The apartment complex I moved to in September of 2001 was  designated Section 8, a kind of subsidized housing that shelters more than welfare moms.  Some section 8 only accepts residents who are elderly or disabled.  Briarwood Apartments in Lexington is one of these.

Briarwood boasts 4 white brick buildings, three stories a piece.  Each has 51 one-bedroom apartments, its own library, laundry room, and lobby—as well as a community room where folks can socialize—a space residents can reserve for free, if they hope to host a family reunion or some other non-profit-making activity.  I use the word “library” loosely, as these were actually called “craft rooms.”  However, I never saw a single craft done in these spaces, and there were way more games and puzzles than books.  Still the craft room/library was a quiet, air-conditioned place to read Harry Potter or Sylvia Plath on hot and humid summer afternoons.

But what matters most about Briarwood is that it became a kind of haven for me, a place from which I emerged 4 years later nearly whole and healthy.

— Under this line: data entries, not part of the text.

(* ===== verification/ReceiveSession.v ===== *)
(** * The receiving end of a session ([direct/session.ts], [ReceiverSession])

    The state of Drop's session and everything that can happen to it. [main] is
    where the awaited method stands, [loop] where [readAnswers] does, and [turn]
    where the chain of [restartIce] calls does: [queued] calls wait for their
    turn, and [waits] are the promises a turn waits for once its restart has been
    sent. The link, the watcher and the timers are those of the sending end. *)

From S2P Require Import Prelude JsString Utf8 Bytes Json Security DirectConfig Messages MessageFacts Failure DirectLink.
From S2P Require Import Peer.
From S2P Require Envelope SendSession.

#[local] Existing Instance SendSession.Watch_eta.

Notation Watch := SendSession.Watch.
Notation timer := SendSession.timer.
Notation evaluate := SendSession.evaluate.
Notation ManifestInput := SendSession.ManifestInput.
Notation PeerMade := SendSession.PeerMade.

(** ** The session *)

(** The invitation without its event. *)
Record Invitation := mkInvitation { inv_hide : bool; inv_ice : list IceServer; inv_id : jstr; inv_max : Z }.

Definition invitation_message (i : Invitation) : DirectMessage := Invite (inv_hide i) (inv_ice i) (inv_id i) (inv_max i).

(** A declined session may carry the error its message failed with. *)
Inductive outcome : Type := OutReceived | OutDeclined (error : option caught) | OutFailed (e : DirectError).

(** [total] is the envelope's length. The [Refusing] places wait for a stop to
    leave before they throw, [Aborting] for the sink. *)
Inductive receiver_main : Type :=
  | Created | SendingInvite (i : nat) | Invited | ReadingManifest | HasManifest | Refusing (i : nat) (e : DirectError)
  | SendingDecline (i : nat)
  | MakingOffer (total : Z) | SendingAccept (i : nat) (total : Z) | ReadingAnswer (total : Z) | RefusingAnswer (i : nat) (e : DirectError)
  | ApplyingAnswer (key : jstr) (total : Z) | CreatingSink (key : jstr) (total : Z) | Joining (total : Z) | Receiving (total : Z)
  | Aborting (error : caught) | Draining (result : option DirectError) | Over (result : outcome).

Kathy's Briarwood apartment, art table in foreground

I use the word “haven” here purposefully, as that’s exactly what the place was for me—one that sheltered and nurtured—a place I still think of fondly—one I would recommend to anyone needing an affordable and safe place to live, especially during difficult times.

It may have helped that I like old people—anyone aging who even remotely reminds me of my maternal grandmother—but then nobody ever really dislikes senior citizens, do they?  I mean, there aren’t exactly a lot of knife-wielding geriatrics wrecking havoc at local nursing homes. 

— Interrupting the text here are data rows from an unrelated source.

(** One call of [connect()], by its signal and the promise it awaits. *)
Inductive connect_stage : Type := Claiming | PairingFlow (flow : nat) | ConnectOver.
Record connect_run := mkRun { run_signal : nat; run_stage : connect_stage }.
#[export] Instance connect_run_eta : Eta connect_run := λ r, mkRun (run_signal r) (run_stage r).

(** [aborted] are the signals by number; [controller] is the newest. A timer is
    named by its number too. *)
Record Pairing := mkPairing {
  clock : Z; secret : option jstr; claimed : bool; aborted : list bool; controller : option nat; runs : list connect_run;
  flows : list Flow; flow : option nat; slow_timers : list nat; slowTimer : option nat; slow_count : nat;
  form : option WordsForm; time_left : option jstr; hintAnnounceAt : Z; hint_timer : option jstr; announced : list jstr }.

#[export] Instance Pairing_eta : Eta Pairing := λ p,
  mkPairing (clock p) (secret p) (claimed p) (aborted p) (controller p) (runs p) (flows p) (flow p) (slow_timers p) (slowTimer p)
    (slow_count p) (form p) (time_left p) (hintAnnounceAt p) (hint_timer p) (announced p).

Definition first_pairing : Pairing := mkPairing 0 None false [] None [] [] None [] None 0 None None 0 None [].

Definition nowSeconds (p : Pairing) : Z := clock p / 1000.

Definition announce (message : jstr) (p : Pairing) : Pairing := p <| announced := announced p ++ [message] |>.

(** [new AbortController()], and [controller?.abort()]. *)
Definition new_signal (p : Pairing) : Pairing := p <| aborted := aborted p ++ [false] |> <| controller := Some (length (aborted p)) |>.
Definition abort_controller (p : Pairing) : Pairing :=
  match controller p with Some c => p <| aborted := <[c := true]> (aborted p) |> | None => p end.
Definition is_aborted (p : Pairing) (signal : nat) : bool := default false (aborted p !! signal).

Definition clear_slow (p : Pairing) : Pairing :=
  match slowTimer p with Some t => p <| slow_timers := filter (λ i, i ≠ t) (slow_timers p) |> | None => p end.
Definition set_slow (p : Pairing) : Pairing :=
  p <| slow_timers := slow_count p :: slow_timers p |> <| slowTimer := Some (slow_count p) |> <| slow_count := S (slow_count p) |>.

Definition on_flow (n : nat) (f : Flow → Flow) (p : Pairing) : Pairing := p <| flows := alter f n (flows p) |>.
Definition dispose_flow (p : Pairing) : Pairing :=
  match flow p with Some n => on_flow n (λ f, f <| disposed := true |>) p <| flow := None |> | None => p end.

(** ** The form of the words *)

Section Form.
Context `{Unicode} (WORDS : list jstr).

Definition hint_of (value : jstr) : jstr := words_hint (Z.min (zlen (Words.parseWords value)) Words.REQUIRED_WORDS).

(** [enterWords(lede)]: a new form. *)
Definition enterWords (p : Pairing) : Pairing :=
  let value := default [] (secret p) in p <| form := Some (mkForm value (hint_of value) [] None) |>.

(** [updateHint(announceIt)]: the announcement waits, and only the newest does. *)
Definition updateHint (announceIt : bool) (p : Pairing) : Pairing :=
  match form p with
  | None => p
  | Some f =>
      let message := hint_of (value f) in
      let p := p <| form := Some (f <| hint := message |>) |> in
      if announceIt then p <| hint_timer := Some message |> else p
  end.

(** When the announcement of the hint is due, in milliseconds. *)
Definition hint_wait (p : Pairing) : Z := Z.max 0 (hintAnnounceAt p + 1000 - clock p).

Definition hint_fires (p : Pairing) : Pairing :=
  match hint_timer p with
  | Some message =>
      announce (match form p with Some f => hint f | None => message end) (p <| hint_timer := None |> <| hintAnnounceAt := clock p |>)
  | None => p
  end.

Definition clearFieldError (p : Pairing) : Pairing :=
  match form p with Some f => p <| form := Some (f <| field_error := [] |> <| suggestion := None |>) |> | None => p end.
Definition showFieldError (message : jstr) (p : Pairing) : Pairing :=
  match form p with Some f => p <| form := Some (f <| field_error := message |>) |> | None => p end.

(** The person types. *)
Definition type_words (input : jstr) (p : Pairing) : Pairing :=
  match form p with
  | Some f => updateHint true (clearFieldError (p <| form := Some (f <| value := input |>) |>))
  | None => p
  end.

(** The button of a suggestion. *)
Definition use_suggestion (p : Pairing) : Pairing :=
  match form p with
  | Some f =>
      match suggestion f with
      | Some (index, word) =>
          updateHint true (clearFieldError (p <| form := Some (f <| value := Words.applySuggestion (value f) index word |>) |>))
      | None => p
      end
  | None => p
  end.

(** What [onContinue] says of words that will not do. *)
Definition refuse_words (result : Words.WordsCheck) (p : Pairing) : Pairing :=
  match result with
  | Words.WordsEmpty => showFieldError words_empty p
  | Words.WordsCount count => showFieldError (words_wrongCount count) p
  | Words.WordsUnknown index word found =>
      let p := showFieldError (words_unknown word) p in
      match found, form p with
      | Some w, Some f => p <| form := Some (f <| suggestion := Some (index, w) |>) |>
      | _, _ => p
      end
  | Words.WordsOk _ _ => p
  end.
End Form.

(** ** What a page brings *)

(** The events of a page's reducer that the shared code dispatches. *)
Inductive pairing_event : Type :=
  | PStart (link : GetParts.LinkProblem) | PUnsupported | POnline (online : bool) | PContinue | PSlow | PClaimRefused | PNetwork
  | PWrongWords | PPaired (words : jstr) | PExpired | PBack | PCancel | PNo.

What I’m trying to say is that this was an easy group to get along with.  No crime, no noise—not even any walker or wheelchair races in the hallways.  If anything it was too quiet—a place where the biggest event of the day was the arrival of the mail carrier, who was greeted 6 mornings a week like a cancer-conquering hero—the bearer of tidings from the outside world.  Clearly, this was not a demographic that emailed much or got their news, medical or otherwise, via smart phone—not a tweeting, googling kind of group, for the most part. 

Kathy, Briarwood community room, building A, 2005

At any rate, I hope you’ll  tune in over the next several weeks, when, among other things, I’ll share some highlights about my years at Briarwood, introduce you to some residents who changed my life for the better, and maybe even dispel some housing myths, some misunderstandings folks naturally have about a kind of home they only see stereotyped on TV.

The elderly and disabled may not consistently rock the world of social media, but, this little-blogged-about demographic deserves our attention,  our willingness to share their stunning stories of wisdom, endurance, and daring.

Only then can we “write” a stereotype wrong.